[Dataset records]
[Start of Attachment]
(** * forta-node: Fleet Supervisor and Inspection Scheduler

    A shallow embedding of
      - services/containers/supervision.go  (startAgent, getContainerUnsafe,
        addContainerUnsafe, handleAgentRun, handleAgentStop), and
      - services/inspector/inspector.go     (NewInspector, handleScannerBlock,
        inspectionTimeoutWorker, runInspection, the worker of Start, Health),
    followed by the properties of the two components.

    Conventions.  Every collaborator the Go code reaches through an interface
    (the container runtime client, the message bus, the logger, the chain RPC
    client, the inspection routine, the retry clock) is made explicit: runtime
    calls run against a world [W] carried in the service state, and every call,
    publication and log statement is appended to a trace, in program order.
    Go's [error] results become [option error] or [result]; a run-time panic
    (integer division by zero) becomes [None]. *)

From Stdlib Require Import ZArith Lia Ascii.
From stdpp Require Import base option strings list gmap.

Local Open Scope string_scope.
Local Open Scope Z_scope.

(* ===================================================================== *)
(** * Part I.  package containers (services/containers/supervision.go)    *)
(* ===================================================================== *)

(** ** Errors *)

(** [clients.ErrAlreadyExistsInNetwork] is a sentinel compared with [==];
    [ErrStopFailed] is the value built by
    [fmt.Errorf("failed to stop container '%s': %v", container.ID, err)];
    every other error of a collaborator is an [ErrRuntime]. *)
Inductive error : Type :=
| ErrAlreadyExistsInNetwork
| ErrRuntime (msg : string)
| ErrStopFailed (containerID : string) (cause : error).

Inductive result (A : Type) : Type :=
| Ok (a : A)
| Err (e : error).
Arguments Ok {A} a.
Arguments Err {A} e.

(** ** Data *)

(** config.AgentConfig: the fields the supervisor reads. *)
Record AgentConfig : Type := mkAgentConfig {
  Agent_ID : string;
  Agent_Image : string
}.

(** messaging.AgentPayload is [[]config.AgentConfig]. *)
Abbreviation AgentPayload := (list AgentConfig).

(** clients.DockerContainer: the fields the supervisor reads. *)
Record DockerContainer : Type := mkDockerContainer {
  Container_Name : string;
  Container_ID : string
}.

(** clients.DockerContainerConfig, as filled in by startAgent. *)
Record DockerContainerConfig : Type := mkDockerContainerConfig {
  Cfg_Name : string;
  Cfg_Image : string;
  Cfg_NetworkID : string;
  Cfg_LinkNetworkIDs : list string;
  Cfg_Env : gmap string string;
  Cfg_MaxLogFiles : Z;
  Cfg_MaxLogSize : string;
  Cfg_CPUQuota : Z;
  Cfg_Memory : Z
}.

(** What config.GetAgentResourceLimits returns. *)
Record AgentResourceLimits : Type := mkAgentResourceLimits {
  Limits_CPUQuota : Z;
  Limits_Memory : Z
}.

(** The declarations of package config that supervision.go uses and that are
    not part of the embedded files: the two derived names of an agent, the
    environment variable names, the proxy container name and the resolution of
    the resource limits from the static [ResourcesConfig]. *)
Class ConfigPkg (ResourcesConfig : Type) : Type := {
  ContainerName : AgentConfig → string;
  GrpcPort : AgentConfig → string;
  EnvJsonRpcHost : string;
  EnvJsonRpcPort : string;
  EnvAgentGrpcPort : string;
  DockerJSONRPCProxyContainerName : string;
  GetAgentResourceLimits : ResourcesConfig → AgentResourceLimits
}.

(** The container runtime behind [t.client] (interface clients.DockerClient)
    and behind the helper [t.ensureLocalImage]: each call reads and updates the
    state [W] of the runtime and returns what the Go call returns. *)
Class DockerClient (W : Type) : Type := {
  EnsureLocalImage : string → string → bool → W → W * option error;
  CreatePublicNetwork : string → W → W * result string;
  StartContainer : DockerContainerConfig → W → W * result DockerContainer;
  AttachNetwork : string → string → W → W * option error;
  StopContainer : string → W → W * option error
}.

#[export] Instance AgentConfig_eq_dec : EqDecision AgentConfig.
Proof. solve_decision. Defined.

(** Bus subjects (package messaging). *)
Inductive Subject : Type :=
| SubjectAgentsActionRun
| SubjectAgentsActionStop
| SubjectAgentsStatusRunning
| SubjectAgentsStatusStopped
| SubjectScannerBlock
| SubjectInspectionDone.

#[export] Instance Subject_eq_dec : EqDecision Subject.
Proof. solve_decision. Defined.

(** One constructor per log statement of supervision.go, with the values it
    formats. *)
Inductive LogEntry : Type :=
| LogHandleAgentRun (payloadLen : nat)
| LogAlreadyRunning (containerName : string)
| LogFailedToStartAgent (err : error)
| LogStopSkipped (containerName : string)
| LogStopped (containerName : string).

(** The observable effects of the supervisor, in program order. *)
Inductive Event : Type :=
| CallEnsureLocalImage (name ref : string) (requireAuth : bool)
| CallCreatePublicNetwork (name : string)
| CallStartContainer (cfg : DockerContainerConfig)
| CallAttachNetwork (containerID networkID : string)
| CallStopContainer (containerID : string)
| Publish (subject : Subject) (payload : AgentPayload)
| Log (entry : LogEntry).

(** TxNodeService: the Fleet Table [containers], the two infrastructure
    containers, the static policies, the runtime [world] behind [t.client] and
    the [trace] of effects.  The mutex [t.mu] is held for the whole of either
    handler, so each handler is one atomic state transformer. *)
Record TxNodeService (W ResourcesConfig : Type) : Type := mkTxNodeService {
  world : W;
  containers : list DockerContainer;
  scannerContainer : DockerContainer;
  jsonRpcContainer : DockerContainer;
  maxLogFiles : Z;
  maxLogSize : string;
  resourcesConfig : ResourcesConfig;
  trace : list Event
}.
Arguments mkTxNodeService {W ResourcesConfig}.
Arguments world {W ResourcesConfig}.
Arguments containers {W ResourcesConfig}.
Arguments scannerContainer {W ResourcesConfig}.
Arguments jsonRpcContainer {W ResourcesConfig}.
Arguments maxLogFiles {W ResourcesConfig}.
Arguments maxLogSize {W ResourcesConfig}.
Arguments resourcesConfig {W ResourcesConfig}.
Arguments trace {W ResourcesConfig}.

Section Supervision.
Context {W RC : Type} `{!DockerClient W} `{!ConfigPkg RC}.

Abbreviation Service := (TxNodeService W RC).

(** A method with receiver [t] that may return an error. *)
Definition M (A : Type) : Type := Service → Service * result A.

#[export] Instance M_ret : MRet M := λ A a t, (t, Ok a).
#[export] Instance M_bind : MBind M := λ A B f m t,
  match m t with
  | (t', Ok a) => f a t'
  | (t', Err e) => (t', Err e)
  end.

Definition set_world (w : W) (t : Service) : Service :=
  mkTxNodeService w (containers t) (scannerContainer t) (jsonRpcContainer t)
    (maxLogFiles t) (maxLogSize t) (resourcesConfig t) (trace t).

Definition set_containers (cs : list DockerContainer) (t : Service) : Service :=
  mkTxNodeService (world t) cs (scannerContainer t) (jsonRpcContainer t)
    (maxLogFiles t) (maxLogSize t) (resourcesConfig t) (trace t).

Definition emit (ev : Event) (t : Service) : Service :=
  mkTxNodeService (world t) (containers t) (scannerContainer t)
    (jsonRpcContainer t) (maxLogFiles t) (maxLogSize t) (resourcesConfig t)
    (trace t ++ [ev]).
[End of Attachment]
For each line above that contains "returns", make a copy.

(** What config.GetAgentResourceLimits returns. *)
    state [W] of the runtime and returns what the Go call returns. *)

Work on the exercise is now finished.